On February 27, 2011, Nationwide Health Properties, Inc., a Maryland corporation (the “Company”) entered into an Agreement and Plan of Merger (the “Merger Agreement”) with Ventas, Inc., a Delaware corporation (“Ventas”), and Needles Acquisition LLC, a Delaware limited liability company and wholly owned subsidiary of Ventas (“Merger Sub”).
Under the terms of the Merger Agreement, the Company will be merged with and into Merger Sub (the “Merger”), with Merger Sub surviving the Merger as a subsidiary of Ventas. Pursuant to the Merger Agreement, at the effective time of the Merger (the “Effective Time”), each outstanding share of common stock of the Company (“Company Common Stock”), other than shares held by any wholly owned subsidiary of the Company, by Ventas or by any subsidiary of Ventas, will be cancelled and converted into the right to receive 0.7866 shares (the “Exchange Ratio”) of common stock of Ventas (“Ventas Common Stock”).
Immediately prior to the Effective Time: (i) each option to purchase Company Common Stock will, at the option of Ventas, either be cancelled in exchange for the right to receive a cash payment, or be converted into an option exercisable for a number of shares of Ventas Common Stock, in either case, calculated based on the Exchange Ratio; (ii) all Company restricted stock units will vest and will either be assumed by Ventas or converted into the right to receive a cash amount calculated based on the Exchange Ratio; (iii) each share of Company restricted stock will vest and will be converted into the right to receive a number of shares of Ventas Common Stock equal to the Exchange Ratio; (iv) all Company dividend equivalent rights granted in connection with any other award will vest and will be paid in accordance with their terms; and (v) the performance period for any Company performance shares will be terminated, and the number of performance shares that vest will be determined based on the Company’s actual performance for the shortened performance period, with each performance share that vests converted into the right to receive a number of shares of Ventas Common Stock equal to the Exchange Ratio.
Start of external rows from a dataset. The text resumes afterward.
Lemma compiled_entries_elem sources k a :
  (k, a) ∈ compiled_entries sources ↔
  ∃ s i, s ∈ sources ∧ i ∈ gs_artifacts s ∧ (k, a) = compiled_entry s i.
Proof.
  unfold compiled_entries. rewrite list_elem_of_In, in_concat. split.
  - intros (l & (s & <- & Hs)%in_map_iff & (i & Hi & Hin)%in_map_iff).
    exists s, i. rewrite !list_elem_of_In. done.
  - intros (s & i & Hs & Hi & ->). apply list_elem_of_In in Hs, Hi.
    eexists. split; [by apply in_map_iff; eexists|]. apply in_map_iff. by eexists.
Qed.

Lemma compiled_entries_key sources k a : (k, a) ∈ compiled_entries sources → ma_key a = k.
Proof. intros (s & i & _ & _ & [= -> ->])%compiled_entries_elem. done. Qed.

Lemma compiled_entries_NoDup available sources :
  valid_sources available sources → NoDup (dkeys (compiled_entries sources)).
Proof.
  intros [Ha _ Hs]. unfold dkeys, compiled_entries. induction sources as [|s sources IH]; [constructor|].
  cbn [map concat] in *. rewrite fmap_app. apply NoDup_cons in Ha as [Ha1 Ha2].
  apply Forall_cons in Hs as [Hs1 Hs2]. apply NoDup_app. split_and!; [| |by apply IH].
  - change ((map (compiled_entry s) (gs_artifacts s)).*1)
      with (map fst (map (compiled_entry s) (gs_artifacts s))). rewrite map_map. cbn [fst compiled_entry].
    pose proof (so_identities _ _ Hs1) as Hnd.
    assert (map (λ x, artifact_key (gs_alias s) (ia_identity x)) (gs_artifacts s)
            = artifact_key (gs_alias s) <$> map ia_identity (gs_artifacts s)) as ->.
    { change (artifact_key (gs_alias s) <$> map ia_identity (gs_artifacts s))
        with (map (artifact_key (gs_alias s)) (map ia_identity (gs_artifacts s))).
      by rewrite map_map. }
    apply NoDup_fmap_2; [|done]. intros x y. by intros [= ->].
  - intros k ([k1 a1] & -> & H1)%list_elem_of_fmap ([k2 a2] & Heq & H2)%list_elem_of_fmap.
    cbn [fst] in Heq. subst k2. apply list_elem_of_fmap in H1 as (i & [= -> ->] & _).
    apply compiled_entries_elem in H2 as (s' & i' & Hs' & _ & [= Heq _ _]).
    apply Ha1. apply list_elem_of_fmap. by exists s'.
Qed.

(** The ordered sources, as [compile_marketplace_graph] reads them. *)
Definition ordered_sources (sources : list GraphSource) : list GraphSource :=
  sorted (λ s, alias_value (gs_alias s)) sources.

(** Sources that make up a graph: valid sources, no collection declared
    twice, and every collection well formed. *)
Record graph_input_ok (available : list Capability) (sources : list GraphSource) : Prop := {
  gi_sources : valid_sources available sources;
  gi_collections : NoDup (dkeys (declared sources));
  gi_well_formed c : c ∈ dkeys (declared sources) →
    well_formed (declared sources) (compiled_entries sources) c
}.

(** Every compiled artifact follows its previous record. *)
Definition history_fits (sources : list GraphSource) (previous : option MarketplaceGraph) : Prop :=
  ∀ p k new old, previous = Some p → (k, new) ∈ compiled_entries sources →
    old ∈ mg_artifacts p → ma_key old = k → follows old new.

Definition wf_previous (previous : option MarketplaceGraph) : Prop :=
  match previous with None => True | Some p => NoDup (map ma_key (mg_artifacts p)) end.

(** The previous records that are no longer compiled. *)
Definition kept_entries (sources : list GraphSource) (previous : option MarketplaceGraph) :
    list (akey * MarketplaceArtifact) :=
  match previous with
  | None => []
  | Some p => gone (compiled_entries sources) (prior_of p)
  end.

Lemma history_post available sources previous :
  valid_sources available sources → wf_previous previous →
  match history (compiled_entries sources) previous with
  | Ok (arts, ds) => history_fits sources previous ∧
                     arts = dvalues (compiled_entries sources ++ kept_entries sources previous)
  | Err ds => ds ≠ [] ∧ ¬ history_fits sources previous
  end.
Proof.
  intros Hv Hp. destruct previous as [p|].
  - pose proof (history_spec (compiled_entries sources) p (compiled_entries_NoDup _ _ Hv) Hp) as Hs.
    destruct (history _ _) as [[arts ds]|ds]; destruct Hs as [Hs1 Hs2].
    + split; [|done]. intros p' k new old [= <-]. apply Hs1.
    + split; [done|]. destruct Hs2 as (k & new & old & H1 & H2 & H3 & Hn). intros Hf.
      by eapply Hn, Hf.
  - simpl. rewrite app_nil_r. split; [|done]. by intros ? ? ? ? [=].
Qed.

Lemma kept_keys available sources previous :
  valid_sources available sources → wf_previous previous →
  NoDup (map ma_key (dvalues (compiled_entries sources ++ kept_entries sources previous))).
Proof.
  intros Hv Hp.
  assert (∀ l : list (akey * MarketplaceArtifact), (∀ k a, (k, a) ∈ l → ma_key a = k) →
    map ma_key (dvalues l) = dkeys l) as Hkeys.
  { intros l Hl. unfold dvalues, dkeys. change (map ma_key l.*2) with (ma_key <$> l.*2).
    rewrite <-list_fmap_compose. apply list_fmap_ext. intros i [k a] Hi. simpl.
    by apply Hl, list_elem_of_lookup_2 with i. }
  rewrite Hkeys.
  - unfold dkeys. rewrite fmap_app. apply NoDup_app. split_and!; [by eapply compiled_entries_NoDup| |].
    + destruct previous as [p|]; [|by intros ? _ ?%elem_of_nil].
      intros k Hk (ko & -> & Hko)%list_elem_of_fmap. unfold kept_entries, gone in Hko.
      apply list_elem_of_fmap in Hko as (ko' & -> & [Hn _]%list_elem_of_filter). done.
    + destruct previous as [p|]; [|constructor]. unfold kept_entries, gone.
      change ((map removed_entry ?l).*1) with (map fst (map removed_entry l)). rewrite map_map.
      change (NoDup ((filter (λ ko, ko.1 ∉ dkeys (compiled_entries sources)) (prior_of p)).*1)).
      eapply sublist_NoDup; [|apply fmap_sublist, sublist_filter].
      change (NoDup (dkeys (prior_of p))). by rewrite prior_keys.
  - intros k a [Hin|Hin]%elem_of_app; [by eapply compiled_entries_key|].
    destruct previous as [p|]; [|by apply elem_of_nil in Hin]. unfold kept_entries, gone in Hin.
    apply list_elem_of_fmap in Hin as ([k' o] & [= -> ->] & [_ Hin]%list_elem_of_filter).
    unfold prior_of in Hin. by apply list_elem_of_fmap in Hin as (m & [= -> ->] & _).
Qed.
The Company intends to pay its regular quarterly cash dividend, prorated through the closing of the Merger.
The Company has made customary representations and warranties in the Merger Agreement and has agreed to customary covenants, including covenants regarding the operation of the business of the Company and its subsidiaries prior to the closing and covenants prohibiting the Company from soliciting, providing information or entering into discussions concerning proposals relating to alternative business combination transactions, except in limited circumstances relating to unsolicited proposals that constitute, or are reasonably expected to lead to, a superior proposal.
Consummation of the Merger is subject to customary closing conditions, including approval of the Company’s stockholders and Ventas’s stockholders. The Merger Agreement may be terminated under certain circumstances, including by either party if the Merger has not occurred by October 31, 2011, if an order is entered prohibiting or disapproving the transaction and the order has become final and non-appealable, if the stockholders of the Company or Ventas fail to approve the transaction, or upon a material uncured breach by the other party that would cause the closing conditions not to be satisfied.
A copy of the Merger Agreement is filed herewith as Exhibit 2.1 and is incorporated in this Item 1.01 by reference. The foregoing description of the Merger Agreement does not purport to be complete and is qualified in its entirety by reference to the full text of the Merger Agreement. The representations and warranties in the Merger Agreement were made as of a specified date, may be subject to a contractual standard of materiality different from what might be viewed as material to stockholders, or may have been used for the purpose of allocating risk between the parties. Accordingly, the representations and warranties in the Merger Agreement are not necessarily characterizations of the actual state of facts about the Company or Ventas at the time they were made or otherwise and should only be read in conjunction with the other information that the Company makes publicly available in reports, statements and other documents filed with the Securities and Exchange Commission (the “SEC”).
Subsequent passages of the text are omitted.